The Abbey website quotes Isaiah: “Come, let us go up to the mountain of the Lord.” (2:3). Mountains have always been places where people went to find God, places of encounter: pilgrims to Mt Zion, Moses and Elijah to Mt Sinai and now, having emailed the Abbey and booked two nights in one of their hermitage cottages, Susannah to Mt Jamberoo.
It would be even easier for Sydney people with cars to get to the Abbey but the train ride down the coast, past long stretches of beaches with breaking waves, was beautiful. It began the decompression of my soul, the retreat from the noise of the city. The taxi ride up the mountain was beautiful in a different way: super lush – crazy lush for January – green pastures, grazing dairy cows at the foot of the rather severe-looking cliff faces of Mt Jamberoo.
Oddly, you might think, I had decided not to take a Bible but, instead, focus on just one piece of Scripture, Psalm 23. I reckoned if I could just take that in properly, to my heart rather than just my head, I would be in a very good place indeed. And, when I came to my cabin, named after St Julian (of “all will be well and all manner of things will be well” fame) and looked out over rolling green meadows, I felt my decision divinely endorsed.
I didn’t feel alone. I felt deeply that I was anything but.
The next 36 hours passed quickly – too quickly really. The day was punctuated by joining in the Benedictine canonical hours of prayer, with soul-balming psalms sung in the chapel. I am not a Catholic – more a hands-up Anglican – but I do love learning from their contemplative saints and beautiful liturgy; there is comfort in the structure and peace in the quiet, ordered worship.
In between, I stayed in my cabin or on the decking, reading Psalm 23 and a meditation on Psalm 23, Life Without Lack by Dallas Willard. Though alone, bar the odd glimpse of another guest, I didn’t feel alone. I felt deeply that I was anything but. “For thou art with me” was, if not a euphoric epiphany, a quiet, felt reality. I began to grasp this ‘rest’ business, an unclenching of heart and head, of soul – just being, not doing, and giving God some space.

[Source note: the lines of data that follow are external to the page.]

(** * edau: looper, speed shifter, sample codec and interpolators

    A shallow embedding of the Go package [edau] (looper.go,
    speed_shifter.go, utils_samples.go, interpolation.go) together with
    the properties of its specification that can be settled on it.

    Conventions of the embedding:
    - Go's [int] and [int64] are [Z]; [int64] arithmetic of the looper
      wraps with [wrap64]. Every [int] of the speed shifter and of its
      window is an index or a length of a slice (or a small multiple of
      the window size), so it never leaves the 64-bit range and is
      computed in [Z] directly.
    - a byte is a [Z] in [0, 256), a slice is the list of its elements;
      index and slice expressions check their bounds and panic like Go.
    - a function that can panic, or whose loop needs fuel, returns in
      the [go] monad.
    - [io.Reader] / [io.Seeker] are type classes whose instances thread
      the state of the stream explicitly. *)

From Stdlib Require Import ZArith List Bool Lia String QArith Qround Qfield SpecFloat.
From stdpp Require Import base list.

Local Open Scope Z_scope.

(** ** Go runtime: results, slices, streams *)

Module Go.

Inductive go (A : Type) : Type :=
| Done (a : A)          (* normal return *)
| Panic (msg : string)  (* panic(msg) or a run-time panic *)
| OutOfFuel.            (* the fuel of a loop ran out *)
Arguments Done {A} a.
Arguments Panic {A} msg.
Arguments OutOfFuel {A}.

Definition bind {A B} (m : go A) (k : A -> go B) : go B :=
  match m with
  | Done a => k a
  | Panic s => Panic s
  | OutOfFuel => OutOfFuel
  end.

Definition byte := Z.

(** Go's [error]: [None] is nil. *)
Inductive error : Type := EOF | Err (code : Z).

Definition wrap64 (z : Z) : Z := (z + 2 ^ 63) mod 2 ^ 64 - 2 ^ 63.
Definition wrap16 (z : Z) : Z := (z + 2 ^ 15) mod 2 ^ 16 - 2 ^ 15.
Definition wrap8u (z : Z) : Z := z mod 2 ^ 8.
(** * The HTTP plugin's guest binding ([plugins/http/guest-js/index.ts])

    A shallow embedding of the binding's [fetch] and [setClientOptions]
    and of the protocol they speak with the native engine through
    [invoke].  The binding does no networking: what can be verified is
    which engine calls it makes, in which order, with which arguments,
    and which value its promise settles with. *)

From Stdlib Require Import ZArith List String Ascii Strings.Byte Bool Lia.
Import ListNotations.
Local Open Scope string_scope.
Local Open Scope list_scope.
Local Open Scope nat_scope.

(** ** JavaScript values the binding handles *)

(** A JavaScript [number]; the binding only passes resource ids and
    status codes through, it never computes with them. *)
Definition number := Z.

(** An [ArrayBuffer] is its byte sequence; [byteLength] its length. *)
Definition ArrayBuffer := list byte.

Definition byteLength (buffer : ArrayBuffer) : nat := List.length buffer.

(** [ToUint8]: how an element of a [number[]] lands in a [Uint8Array]. *)
Definition ToUint8 (n : number) : byte :=
  match Byte.of_N (Z.to_N (n mod 256)) with
  | Some b => b
  | None => x00
  end.

Definition number_of_byte (b : byte) : number := Z.of_N (Byte.to_N b).

(** [Array.from(new Uint8Array(buffer))] *)
Definition Array_from_Uint8Array (buffer : ArrayBuffer) : list number :=
  map number_of_byte buffer.

(** [new Uint8Array(body)] for a [number[]] *)
Definition new_Uint8Array (body : list number) : list byte :=
  map ToUint8 body.

(** [key.startsWith(p)] and [key.substring(start)]. *)
Definition startsWith (key p : string) : bool := String.prefix p key.

Definition substring_from (key : string) (start : nat) : string :=
  String.substring start (String.length key - start) key.

(** An [Error] object, as [new Error(message)] and the host's
    [TypeError]s and [RangeError]s are. *)
Record JsError := { name : string; message : string }.

Definition new_Error (msg : string) : JsError :=
  {| name := "Error"; message := msg |}.

(** ** Client options (lines 36-87) *)

Record ProxyConfig := {
  proxy_url : string;
  basicAuth : option (string * string);
  noProxy : option string
}.

Record Proxy := {
  all : option (string + ProxyConfig);
  http : option (string + ProxyConfig);
  https : option (string + ProxyConfig)
}.

Record ClientOptions := {
  maxRedirections : option number;
  connectTimeout : option number;
  proxy : option Proxy
}.

(** ** The caller's side: abort signal, request *)

(** The call runs single-threaded and is suspended at each [await]; the
    signal can only change while the call is suspended.  [fires_at] is
    the suspension during which the signal becomes aborted: [Some 0] is
    "already aborted when [fetch] is called", [Some k] "during the k-th
    [await]", [None] "never".  Once aborted a signal stays aborted. *)
Record AbortSignal := { fires_at : option nat }.

Definition signal_aborted (signal : AbortSignal) (now : nat) : bool :=
  match fires_at signal with
  | Some t => t <=? now
  | None => false
  end.

(** The host's [Request] as far as the binding reads it: [headers] is
    what [req.headers.entries()] iterates over, [arrayBuffer] what the
    promise of [req.arrayBuffer()] settles with. *)
Record Request := {
  method : string;
  url : string;
  headers : list (string * string);
  arrayBuffer : JsError + ArrayBuffer
}.

Inductive RequestInfo :=
| InputURL (href : string)
| InputString (s : string)
| InputRequest (r : Request).

Record RequestInit := {
  init_method : option string;
  init_headers : option (list (string * string));
  init_body : option ArrayBuffer;
  init_signal : option AbortSignal
}.

(** [init?.signal] *)
Definition signal_of (init : option RequestInit) : option AbortSignal :=
  match init with
  | Some i => init_signal i
  | None => None
  end.

(** ** The protocol with the engine *)

Record ClientConfig := {
  cfg_method : string;
  cfg_url : string;
  cfg_headers : list (string * string);
  cfg_data : option (list number);
  cfg_options : option ClientOptions
}.

(** One [invoke] with its argument. *)
Inductive Command :=
| SetClientOptions (options : ClientOptions)
| Fetch (clientConfig : ClientConfig)
| FetchCancel (rid : number)
| FetchSend (rid : number)
| FetchReadBody (rid : number).

Definition command_name (c : Command) : string :=
  match c with
  | SetClientOptions _ => "plugin:http|set_client_options"
  | Fetch _ => "plugin:http|fetch"
  | FetchCancel _ => "plugin:http|fetch_cancel"
  | FetchSend _ => "plugin:http|fetch_send"
  | FetchReadBody _ => "plugin:http|fetch_read_body"
  end.

Record FetchSendResponse := {
  status : number;
  statusText : string;
  resp_headers : list (string * string);
  resp_url : string;
  resp_rid : number
}.

(** [invoke<ArrayBuffer | number[]>] *)
Inductive BodyReply :=
| BodyArrayBuffer (body : ArrayBuffer)
| BodyArray (body : list number).

(** First argument of [new Response]. *)
Inductive BodyInit :=
| InitArrayBuffer (body : ArrayBuffer)
| InitUint8Array (body : list byte).

Record ResponseInit := { ri_status : number; ri_statusText : string }.

Definition ERROR_REQUEST_CANCELLED : string := "Request canceled".

Definition UNSAFE_HEADER_PREFIX : string := "http_unsafe_header_".

(** ** Pure parts of [fetch] *)

(** Lines 124-125. *)
Definition data_of (buffer : ArrayBuffer) : option (list number) :=
  if negb (byteLength buffer =? 0)%nat
  then Some (Array_from_Uint8Array buffer)
  else None.

(** The body of the loop of lines 129-139: one [push]. *)
Definition push_header (mappedHeaders : list (string * string))
    (entry : string * string) : list (string * string) :=
  let '(key, value) := entry in
  let key :=
    if startsWith key UNSAFE_HEADER_PREFIX
    then substring_from key (String.length UNSAFE_HEADER_PREFIX)
    else key in
  mappedHeaders ++ [(key, value)].

(** Lines 127-139. *)
Definition mappedHeaders_of (req : Request) : list (string * string) :=
  fold_left push_header (headers req) [].

(** Lines 194-198. *)
Definition body_init (body : BodyReply) : option BodyInit :=
  match body with
  | BodyArrayBuffer b =>
      if negb (byteLength b =? 0)%nat then Some (InitArrayBuffer b) else None
  | BodyArray a =>
      if (0 <? List.length a)%nat then Some (InitUint8Array (new_Uint8Array a))
      else None
  end.

(** ** The runtime the binding runs in *)

(** The host's classes and the IPC, none of which this file defines.
    [rejection] is what a promise of [invoke] rejects with;
    [Response_url] and [Response_headers] are the getters a [Response]
    inherits from its prototype. *)
Class Runtime := {
  rejection : Type;
  Headers : Type;
  Response : Type;
  new_Request : RequestInfo -> option RequestInit -> JsError + Request;
  new_Headers : list (string * string) -> JsError + Headers;
  new_Response : option BodyInit -> ResponseInit -> JsError + Response;
  Response_url : Response -> string;
  Response_headers : Response -> Headers
}.

(** What a call can throw, by where the value was made: [Raised] by a
    [throw] of the binding's own, [HostThrown] by a host constructor or
    body read, [Rejected] by the engine through [invoke]. *)
Inductive Thrown `{Runtime} :=
| Raised (e : JsError)
| HostThrown (e : JsError)
| Rejected (payload : rejection).

Inductive Outcome `{Runtime} (A : Type) :=
| Return (a : A)
| Throw (t : Thrown).
Arguments Return {_ A} a.
Arguments Throw {_ A} t.

(** The engine answers each call; an answer may depend on every call
    made until the answer arrives (a cancel among them, say). *)
Record Engine `{Runtime} := {
  engine_set_client_options :
    ClientOptions -> list Command -> rejection + unit;
  engine_fetch : ClientConfig -> list Command -> rejection + number;
  engine_fetch_cancel : number -> list Command -> rejection + unit;
  engine_fetch_send :
    number -> list Command -> rejection + FetchSendResponse;
  engine_fetch_read_body : number -> list Command -> rejection + BodyReply
}.

(** A [Response] with the own properties [Object.defineProperty] gave
    it; an own property shadows the prototype's getter. *)
Record ResponseObject `{Runtime} := {
  target : Response;
  own_url : option string;
  own_headers : option Headers
}.

Definition get_url `{Runtime} (res : ResponseObject) : string :=
  match own_url res with
  | Some v => v
  | None => Response_url (target res)
  end.

Definition get_headers `{Runtime} (res : ResponseObject) : Headers :=
  match own_headers res with
  | Some v => v
  | None => Response_headers (target res)
  end.

Definition defineProperty_url `{Runtime} (res : ResponseObject)
    (value : string) : ResponseObject :=
  {| target := target res; own_url := Some value;
     own_headers := own_headers res |}.

Definition defineProperty_headers `{Runtime} (res : ResponseObject)
    (value : Headers) : ResponseObject :=
  {| target := target res; own_url := own_url res;
     own_headers := Some value |}.

(** ** State and effects of one call *)

(** [now] counts the suspensions so far, [calls] is every [invoke] made,
    oldest first, [listeners] the ['abort'] listeners attached, each
    with the engine call its closure makes. *)
Record State := {
  now : nat;
  calls : list Command;
  listeners : list (AbortSignal * Command)
}.

Definition initial : State := {| now := 0; calls := []; listeners := [] |}.

Module Async.
Section Monad.
Context `{Runtime}.

Definition M (A : Type) : Type := State -> Outcome A * State.

(** A pending promise: what it settles with, given the calls made by
    then. *)
Definition Promise (A : Type) : Type := list Command -> Outcome A.

Definition ret {A} (a : A) : M A := fun s => (Return a, s).

Definition throw {A} (t : Thrown) : M A := fun s => (Throw t, s).

Definition bind {A B} (m : M A) (k : A -> M B) : M B :=
  fun s =>
    match m s with
    | (Return a, s') => k a s'
    | (Throw t, s') => (Throw t, s')
    end.

(** A host constructor, which returns or throws. *)
Definition host {A} (r : JsError + A) : M A :=
  match r with
  | inl e => throw (HostThrown e)
  | inr a => ret a
  end.

Definition host_promise {A} (r : JsError + A) : Promise A :=
  fun _ =>
    match r with
    | inl e => Throw (HostThrown e)
    | inr a => Return a
    end.

(** [signal?.aborted] *)
Definition aborted (signal : option AbortSignal) : M bool :=
  fun s =>
    (Return match signal with
            | Some sg => signal_aborted sg (now s)
            | None => false
            end, s).

(** [invoke(cmd, args)]: the call goes out, the promise is pending. *)
Definition invoke {A} (cmd : Command)
    (reply : list Command -> rejection + A) : M (Promise A) :=
  fun s =>
    (Return (fun history =>
               match reply history with
               | inl p => Throw (Rejected p)
               | inr a => Return a
               end),
     {| now := now s; calls := calls s ++ [cmd];
        listeners := listeners s |}).

(** The calls of the listeners whose signal fires at time [t]. *)
Definition dispatch (t : nat) (ls : list (AbortSignal * Command))
    : list Command :=
  flat_map (fun '(sg, cmd) =>
              match fires_at sg with
              | Some k => if k =? t then [cmd] else []
              | None => []
              end) ls.

(** One suspension: time passes, a signal may fire, and its listeners
    then run before the call resumes. *)
Definition suspend (s : State) : State :=
  {| now := S (now s);
     calls := calls s ++ dispatch (S (now s)) (listeners s);
     listeners := listeners s |}.

(** [await p] *)
Definition await {A} (p : Promise A) : M A :=
  fun s => let s' := suspend s in (p (calls s'), s').
(** The world after the effects [l] have been added to the page. *)
Definition shown (w : world) (l : list effect) : world :=
  {| session := session w; page := page w ++ l; surface := surface w |}.

(** The surface takes the elements [l] one after the other, on a page
    that holds [pg]. *)
Fixpoint taken (surface : Surface) (pg l : list effect) : Prop :=
  match l with
  | [] => True
  | x :: r => surface (drawn pg) x = None /\ taken surface (pg ++ [x]) r
  end.

(** The page of [w] accepts the elements [l], one after the other. *)
Definition accepts (w : world) (l : list effect) : Prop :=
  taken (surface w) (page w) l.

(** The chart shape a decoded payload asks for: ["pie"] and ["line"]
    are recognised, anything else and no [chart_type] at all is a bar
    chart. *)
Definition requested_trace (d : Dict.t) : trace :=
  match Dict.lookup (py "chart_type") d with
  | Some t =>
      if py_eq_str t (py "pie") then Pie
      else if py_eq_str t (py "line") then Line
      else Bar
  | None => Bar
  end.

(** The title a decoded payload asks for. *)
Definition requested_title (d : Dict.t) : pyobj :=
  match Dict.lookup (py "title") d with
  | Some t => t
  | None => PyStr (py "Financial Analysis")
  end.

(** [data.labels] and [data.values] of a decoded payload, when [data]
    is a dict that has both keys. *)
Definition labels_and_values (d : Dict.t) : option (pyobj * pyobj) :=
  match Dict.lookup (py "data") d with
  | Some (PyDict cd) =>
      match Dict.lookup (py "labels") cd, Dict.lookup (py "values") cd with
      | Some l, Some v => Some (l, v)
      | _, _ => None
      end
  | _ => None
  end.

(** The two effects of a chart that is drawn from a payload. *)
Definition chart_effects (theme : Theme) (d : Dict.t) (fig : Figure)
  : list effect :=
  [Subheader (requested_title d);
   PlotlyChart (Plotly.update_layout fig (plotly_template theme)) true].

(** A statement that leaves the session state alone (it only draws on
    the page) and raises nothing but exceptions accepted by [P]. *)
Definition page_only {A} (P : exn -> bool) (c : M A) : Prop :=
  forall w,
    session (snd (c w)) = session w /\
    forall e, fst (c w) = Raise e -> P e = true.

(** An expression that raises nothing but exceptions accepted by [P]. *)
Definition raises_only {A} (P : exn -> bool) (o : outcome A) : Prop :=
  forall e, o = Raise e -> P e = true.

Definition nothing : exn -> bool := fun _ => false.

(** The log starts with the system message and holds no other system
    message. *)
Definition log_ok (s : SessionState) : Prop :=
  exists rest,
    messages s = Some (system_preamble :: rest) /\
    Forall (fun m => role m <> System) rest.

(** From [s] to [s']: an existing log is only extended at its end, by
    messages that are not system messages; a log that did not exist is
    still absent or has been created with the system message first. *)
Definition evolves (s s' : SessionState) : Prop :=
  match messages s with
  | Some l =>
      exists added,
        messages s' = Some (l ++ added) /\
        Forall (fun m => role m <> System) added
  | None =>
      messages s' = None \/ log_ok s'
  end.

(** A statement whose effect on the session state is within [R]. *)
Definition step {A} (R : SessionState -> SessionState -> Prop) (c : M A)
  : Prop :=
  forall w, R (session w) (session (snd (c w))).

Definition keeps (I : SessionState -> Prop) (s s' : SessionState) : Prop :=
  I s -> I s'.

Definition absent_or_ok (s : SessionState) : Prop :=
  messages s = None \/ log_ok s.

(** The session states that sequences of interactions lead to. *)
Inductive reachable (surface : Surface) : SessionState -> Prop :=
| reachable_fresh : reachable surface fresh
| reachable_next gateway i s :
    reachable surface s ->
    reachable surface (fst (interaction surface gateway i s)).

Definition user_message (prompt : str) : Message :=
  {| role := User; content := PyStr prompt |}.

Definition assistant_message (reply : pyobj) : Message :=
  {| role := Assistant; content := reply |}.

(** The world once a prompt has been taken and the request sent. *)
Definition awaiting (w : world) (l : list Message) (key prompt : str)
  : world :=
  {| session := {| messages := Some (l ++ [user_message prompt]);
                   groq_client_api_key := Some key |};
     page := page w ++
             [ChatMessage User; Markdown (PyStr prompt);
              ChatMessage Assistant;
              Post (completion_request key (l ++ [user_message prompt]))];
     surface := surface w |}.
(** * CropOnMarkers: marker localisation of OMRChecker

    A shallow embedding of [src/processors/CropOnMarkers.py].

    Conventions of the embedding.
    - Correlation scores are IEEE floats in the source: [np.float32] where
      they come from [res.max()], Python floats where they come from
      [cv2.minMaxLoc] or from the options.  A score is modelled by the
      rational ([Q]) it stands for.  Two scores of the same kind are compared
      as the rationals they are.  Where numpy meets a Python float beside a
      [np.float32] it converts the Python float first ([weak]), and it rounds
      what it computes in [np.float32] ([float32]); both are operations of the
      class [Cv], about which nothing is assumed.  The sums of scores and the
      average of four scores are taken exact.
    - A scale factor [s = float(r0 * 1 / 100)] is represented by its integer
      percent [r0]; [s == 0.0] holds exactly when [r0 = 0].
    - Pixel coordinates and sizes are integers ([Z]).
    - The calls into OpenCV / numpy / ImageUtils that produce images are the
      operations of the class [Cv].  A resize to an empty size and a match of
      a template against a smaller image are refused by OpenCV, which raises
      [cv2.error]; the class says of each such call whether it is refused.
      The other calls are taken to succeed on the arguments the processor
      gives them.  The decision logic around them is translated from the
      source.
    - A Python string is the sequence of the bytes of its UTF-8 encoding.
    - A response array (the result of [cv2.matchTemplate]) is never empty; it
      is described by the index of its last row and column and by its
      entries. *)

From Stdlib Require Import String Ascii DecimalString ZArith QArith Qabs Qround List Sorted.
From Stdlib Require Import Bool Lia Lqa.
Import ListNotations.
Local Open Scope string_scope.
Local Open Scope Z_scope.
Local Open Scope list_scope.

(** ** Comparisons on scores *)

Definition Qlt_bool (a b : Q) : bool := negb (Qle_bool b a).

(** Python truthiness of a number. *)
Definition truthy (a : Q) : bool := negb (Qeq_bool a 0).

(** ** Outcomes: a Python call returns or raises *)

Inductive exn : Type :=
| ZeroDivisionError
| SystemExit (code : Z)
| LibraryError.             (* raised inside OpenCV, numpy or ImageUtils:
                               cv2.error where OpenCV refuses its arguments *)

Inductive outcome (A : Type) : Type :=
| Returns (a : A)
| Raises (e : exn).
Arguments Returns {A} a.
Arguments Raises {A} e.

Definition bind {A B : Type} (m : outcome A) (k : A -> outcome B) : outcome B :=
  match m with
  | Returns a => k a
  | Raises e => Raises e
  end.

Notation "x <- m ;; k" := (bind m (fun x => k))
  (at level 61, m at next level, right associativity).
Notation "' pat <- m ;; k" := (bind m (fun x => match x with pat => k end))
  (at level 61, pat pattern, m at next level, right associativity).

(** Python's [a // b] on integers. *)
Definition floordiv (a b : Z) : outcome Z :=
  if b =? 0 then Raises ZeroDivisionError else Returns (a / b).

(** ** numpy's [arange] on Python integers *)

Definition range (n : nat) : list Z := map Z.of_nat (seq 0 n).

(** Number of elements of [np.arange(start, stop, step)] for [step <> 0]:
    [ceil((stop - start) / step)], or none when that is not positive. *)
Definition arange_len (start stop step : Z) : nat :=
  if 0 <? step then Z.to_nat ((stop - start + step - 1) / step)
  else Z.to_nat ((start - stop + (- step) - 1) / (- step)).

(** [np.arange(start, stop, step)]: the length is computed by a division by
    [step], which raises on a zero step. *)
Definition arange (start stop step : Z) : outcome (list Z) :=
  if step =? 0 then Raises ZeroDivisionError
  else Returns (map (fun i => start + i * step) (range (arange_len start stop step))).

(** ** Response arrays *)

Record response : Type := mkResponse {
  last_row : nat;            (* res.shape[0] - 1 *)
  last_col : nat;            (* res.shape[1] - 1 *)
  value_at : Z -> Z -> Q     (* res[y, x] *)
}.

(** The locations [(x, y)] of an array in row-major order. *)
Definition locations (res : response) : list (Z * Z) :=
  flat_map (fun y => map (fun x => (x, y)) (range (S (last_col res))))
           (range (S (last_row res))).

Definition value_of (res : response) (loc : Z * Z) : Q :=
  value_at res (snd loc) (fst loc).

Definition better (res : response) (best : Q * (Z * Z)) (loc : Z * Z) : Q * (Z * Z) :=
  if Qlt_bool (fst best) (value_of res loc) then (value_of res loc, loc) else best.

(** [cv2.minMaxLoc(res)], restricted to [(max_val, max_loc)]: the maximum
    and its first location in row-major order. *)
Definition minMaxLoc (res : response) : Q * (Z * Z) :=
  fold_left (better res) (locations res) (value_at res 0 0, (0, 0)).

(** [res.max()] *)
Definition res_max (res : response) : Q := fst (minMaxLoc res).

(** [np.argwhere(res == v)], as locations [(x, y)] (the source swaps the
    [row, col] pair it gets). *)
Definition argwhere (res : response) (v : Q) : list (Z * Z) :=
  filter (fun loc => Qeq_bool (value_of res loc) v) (locations res).

(** [res[y0 : y1 + 1, x0 : x1 + 1] = 0] for bounds inside the array. *)
Definition zero_window (res : response) (x0 x1 y0 y1 : Z) : response :=
  mkResponse (last_row res) (last_col res)
    (fun y x =>
       if (y0 <=? y) && (y <=? y1) && (x0 <=? x) && (x <=? x1) then 0%Q
       else value_at res y x).

(** ** Strings *)

Definition lower_ascii (c : ascii) : ascii :=
  let n := nat_of_ascii c in
  if (65 <=? n)%nat && (n <=? 90)%nat then ascii_of_nat (n + 32) else c.

(** [str.lower()] on ASCII text: only the letters A to Z change. *)
Fixpoint ascii_lower (s : string) : string :=
  match s with
  | EmptyString => EmptyString
  | String c s' => String (lower_ascii c) (ascii_lower s')
  end.

(** The text has no character outside ASCII. *)
Fixpoint is_ascii (s : string) : bool :=
  match s with
  | EmptyString => true
  | String c s' => (nat_of_ascii c <? 128)%nat && is_ascii s'
  end.

(** [s in {...}] for a set literal of strings. *)
Definition in_set (s : string) (l : list string) : bool := existsb (String.eqb s) l.

(** ** The environment of the module *)

Inductive colour : Type :=
| MARKER_RECTANGLE_COLOR
| ERODE_RECT_COLOR
| NORMAL_RECT_COLOR.

(** The operations of OpenCV, numpy, [ImageUtils] and the interpreter the
    processor calls, and the constants of
    [src/constants/image_processing.py] it reads (all outside the sources at
    hand). *)
Class Cv : Type := {
  ndarray : Type;                          (* numpy arrays holding images *)
  (* img.shape[:2], as (height, width) *)
  shape : ndarray -> Z * Z;
  (* a Python number as numpy takes it beside a np.float32: the nearest
     float32 under NumPy 2, the number itself under NumPy 1 *)
  weak : Q -> Q;
  (* the np.float32 nearest to the exact result of an operation on
     np.float32 operands *)
  float32 : Q -> Q;
  (* str.lower() on text with characters outside ASCII *)
  str_lower : string -> string;
  (* ImageUtils.resize_util(img, processing_width / int(ratio)) raises *)
  resize_util_refused : ndarray -> Z -> Z -> bool;
  (* ImageUtils.resize_util_h(img, u_height=h) raises: cv2.resize refuses
     an empty size *)
  resize_util_h_refused : ndarray -> Z -> bool;
  (* cv2.matchTemplate(img, templ, cv2.TM_CCOEFF_NORMED) raises: the
     template is larger than the image *)
  matchTemplate_refused : ndarray -> ndarray -> bool;
  (* ImageUtils.normalize_util(img) *)
  normalize_util : ndarray -> ndarray;
  (* cv2.erode(img, kernel=np.ones(EROSION_PARAMS["kernel_size"]),
               iterations=EROSION_PARAMS["iterations"]) *)
  erode : ndarray -> ndarray;
  (* a - b *)
  subtract : ndarray -> ndarray -> ndarray;
  (* cv2.GaussianBlur(img, DEFAULT_GAUSSIAN_BLUR_PARAMS_MARKER...) *)
  GaussianBlur : ndarray -> ndarray;
  (* cv2.normalize(img, None, alpha, beta, norm_type=cv2.NORM_MINMAX) *)
  normalize : ndarray -> ndarray;
  (* ImageUtils.resize_util(img, processing_width / int(ratio)) *)
  resize_util : ndarray -> Z -> Z -> ndarray;
  (* ImageUtils.resize_util_h(img, u_height=h) *)
  resize_util_h : ndarray -> Z -> ndarray;
  (* int(h * s) for the scale s = float(r0 * 1 / 100) *)
  scaled_height : Z -> Z -> Z;
  (* img[y0:y1, x0:x1] *)
  slice : ndarray -> Z -> Z -> Z -> Z -> ndarray;
  (* img[:, midw : midw + 2] = WHITE; img[midh : midh + 2, :] = WHITE *)
  draw_quadlines : ndarray -> Z -> Z -> ndarray;
  (* cv2.matchTemplate(img, templ, cv2.TM_CCOEFF_NORMED) *)
  matchTemplate : ndarray -> ndarray -> response;
  (* cv2.rectangle(img, pt1, pt2, color, thickness) *)
  rectangle : ndarray -> Z * Z -> Z * Z -> colour -> Z -> ndarray;
  (* ImageUtils.four_point_transform(img, np.array(centres)) *)
  four_point_transform : ndarray -> list (Q * Q) -> ndarray;
  (* QUADRANT_DIVISION["height_factor"], QUADRANT_DIVISION["width_factor"] *)
  height_factor : Z;
  width_factor : Z;
  DEFAULT_LINE_WIDTH : Z
}.

(** ** Configuration *)

(** The marker options of the template ([self.options]); an absent key is
    [None]. *)
Record marker_options : Type := {
  opt_min_matching_threshold : option Q;
  opt_max_matching_variation : option Q;
  opt_marker_rescale_range : option (Z * Z);
  opt_marker_rescale_steps : option Z;
  opt_apply_erode_subtract : option bool;
  opt_searchMode : option string;
  opt_globalSearch : bool;                 (* truth of marker_ops.get("globalSearch") *)
  opt_sheetToMarkerWidthRatio : option Z
}.

(** The part of [self.tuning_config] the processor reads. *)
Record tuning_config : Type := {
  show_image_level : Z;                    (* config.outputs.show_image_level *)
  processing_width : Z                     (* config.dimensions.processing_width *)
}.

Definition get {A : Type} (o : option A) (default : A) : A :=
  match o with
  | Some a => a
  | None => default
  end.

Section Processor.
Context {cv : Cv}.

(** The fields of a [CropOnMarkers] instance. *)
Record CropOnMarkers : Type := {
  tuning : tuning_config;
  min_matching_threshold : Q;
  max_matching_variation : Q;
  marker_rescale_range : Z * Z;
  marker_rescale_steps : Z;
  apply_erode_subtract : bool;
  search_mode : string;
  marker : ndarray
}.

(** What a call leaves behind besides its result. *)
Inductive event : Type :=
| LogWarning (msg : string)
| LogError (msg : string)
| LogInfo (msg : string)
| ShowImage (title : string)               (* InteractionUtils.show *)
| ThresholdCircle (avg_t : Q)              (* self.threshold_circles.append *)
| Transform (img : ndarray) (centres : list (Q * Q))
                                           (* ImageUtils.four_point_transform *)
| AppendSaveImg (img : ndarray).             (* image_instance_ops.append_save_img *)

(** What is found at [self.marker_path]: no file, a file that [cv2.imread]
    cannot read as an image (it gives [None] then), or an image. *)
Inductive marker_source : Type :=
| NoFile
| NotAnImage
| ImageFile (img : ndarray).

(** [str(...).lower()] *)
Definition lower (s : string) : string :=
  if is_ascii s then ascii_lower s else str_lower s.

(** [load_marker]: [marker_file] is what is found at [self.marker_path].
    The quotient [processing_width / int(ratio)] is computed before
    [resize_util] is called; on [None], the result of [cv2.imread] for a
    file that is no image, [resize_util] and [cv2.GaussianBlur] raise. *)
Definition load_marker (flag : bool) (marker_ops : marker_options)
    (config : tuning_config) (marker_file : marker_source) : outcome ndarray :=
  match marker_file with
  | NoFile => Raises (SystemExit 31)
  | found =>
      marker <-
        match opt_sheetToMarkerWidthRatio marker_ops with
        | Some ratio =>
            if ratio =? 0 then Raises ZeroDivisionError
            else
              match found with
              | ImageFile marker =>
                  if resize_util_refused marker (processing_width config) ratio
                  then Raises LibraryError
                  else Returns (resize_util marker (processing_width config) ratio)
              | _ => Raises LibraryError
              end
        | None =>
            match found with
            | ImageFile marker => Returns marker
            | _ => Raises LibraryError
            end
        end ;;
      let marker := GaussianBlur marker in
      let marker := normalize marker in
      let marker := if flag then subtract marker (erode marker) else marker in
      Returns marker
  end.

A day punctuated by prayer and rest and reflection is simple. Meals (with provisions available for all but dinner and cooked and eaten in your cabin) came and went, as did cups of tea with mint from the nearby herb garden. I didn’t think to miss my normal, ‘must-have’, morning soy latte. A singularity of attention, untrammelled by work, deadlines, appointments, conversations, tasks, soaked up the time; and, much too soon, I was heading back down the mountain and into the world again.
Thirty-six hours hardly renovates the soul, but it certainly knocked some walls down. Perhaps most importantly, I realised silence was not something that I needed to avoid – the retreat has actually given me a taste for it and I look forward to a longer meal.
I want to go back. It might be to Jamberoo Abbey or it might just be to the silence – and the loving God we find when we get there.
“We need no wings to go in search of God but have only to find a place where we can be alone and look upon God present within us.” – Teresa of Avila
Maybe I’ll try fasting next …
Susannah McFarlane is Head of Publishing at Bible Society Australia. She is also an author and has written some of Australia’s most successful children’s book series, as well as non-fiction for adults, and the Who? What? Why? How? Easter and Christmas books.